* _Supplied records_:
Segment Open

(** A slice that is never written is waited for as long as the budget
    lasts: the loop of lines 52-62 has no other way out. *)
Lemma wait_for_slice_missing polls c : forall w,
  created fs (slice_path self exchange filters (heap w) c) = None ->
  wait_for_slice polls self fs exchange c filters w = None.
Proof.
  unfold slice_path.
  induction polls as [|polls IH]; intros w Hc; [done|].
  cbn [wait_for_slice]. unfold bind, get_heap, get_clock, isfile.
  rewrite Hc. unfold emit, sleep. cbn [heap clock log]. by rewrite IH.
Qed.

(** One turn of the outer loop on a slice that is there and decodes. *)
Lemma slice_loop_step fuel polls to_date c c' a rs w :
  dt_lt c to_date = Ok true ->
  created fs (slice_path self exchange filters (heap w) c) = Some a ->
  (a < polls)%nat ->
  decodes decode_response
    (file_lines (content fs (slice_path self exchange filters (heap w) c))) rs ->
  dt_add_seconds c 60 = Ok c' ->
  slice_loop (S fuel) polls self fs exchange to_date filters decode_response c w =
    slice_loop fuel polls self fs exchange to_date filters decode_response c'
      (extend w (Nat.max (clock w) a)
         (slice_events (slice_path self exchange filters (heap w) c)
            (a - clock w) rs)).
Proof.
  intros Hlt Hc Ha Hdec Hadd. cbn [slice_loop]. unfold bind at 1, lift at 1.
  rewrite Hlt. unfold bind at 1.
  rewrite (wait_for_slice_found polls c a w Hc) by lia.
  unfold bind at 1, emit at 1. unfold bind at 1.
  rewrite (for_line_in_file_decodes _ _ rs); [|apply file_lines_nonempty|exact Hdec].
  unfold bind at 1, lift at 1. rewrite Hadd.
  f_equal. unfold extend, slice_events. cbn [heap clock log].
  f_equal. by rewrite <- !app_assoc.
Qed.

Segment Closed

* _What you need to do_: Quote every entry exactly.

* _Exercise output_:
(** A slice that is never written is waited for as long as the budget
    lasts: the loop of lines 52-62 has no other way out. *)
Lemma wait_for_slice_missing polls c : forall w,
  created fs (slice_path self exchange filters (heap w) c) = None ->
  wait_for_slice polls self fs exchange c filters w = None.
Proof.
  unfold slice_path.
  induction polls as [|polls IH]; intros w Hc; [done|].
  cbn [wait_for_slice]. unfold bind, get_heap, get_clock, isfile.
  rewrite Hc. unfold emit, sleep. cbn [heap clock log]. by rewrite IH.
Qed.

(** One turn of the outer loop on a slice that is there and decodes. *)
Lemma slice_loop_step fuel polls to_date c c' a rs w :
  dt_lt c to_date = Ok true ->
  created fs (slice_path self exchange filters (heap w) c) = Some a ->
  (a < polls)%nat ->
  decodes decode_response
    (file_lines (content fs (slice_path self exchange filters (heap w) c))) rs ->
  dt_add_seconds c 60 = Ok c' ->
  slice_loop (S fuel) polls self fs exchange to_date filters decode_response c w =
    slice_loop fuel polls self fs exchange to_date filters decode_response c'
      (extend w (Nat.max (clock w) a)
         (slice_events (slice_path self exchange filters (heap w) c)
            (a - clock w) rs)).
Proof.
  intros Hlt Hc Ha Hdec Hadd. cbn [slice_loop]. unfold bind at 1, lift at 1.
  rewrite Hlt. unfold bind at 1.
  rewrite (wait_for_slice_found polls c a w Hc) by lia.
  unfold bind at 1, emit at 1. unfold bind at 1.
  rewrite (for_line_in_file_decodes _ _ rs); [|apply file_lines_nonempty|exact Hdec].
  unfold bind at 1, lift at 1. rewrite Hadd.
  f_equal. unfold extend, slice_events. cbn [heap clock log].
  f_equal. by rewrite <- !app_assoc.
Qed.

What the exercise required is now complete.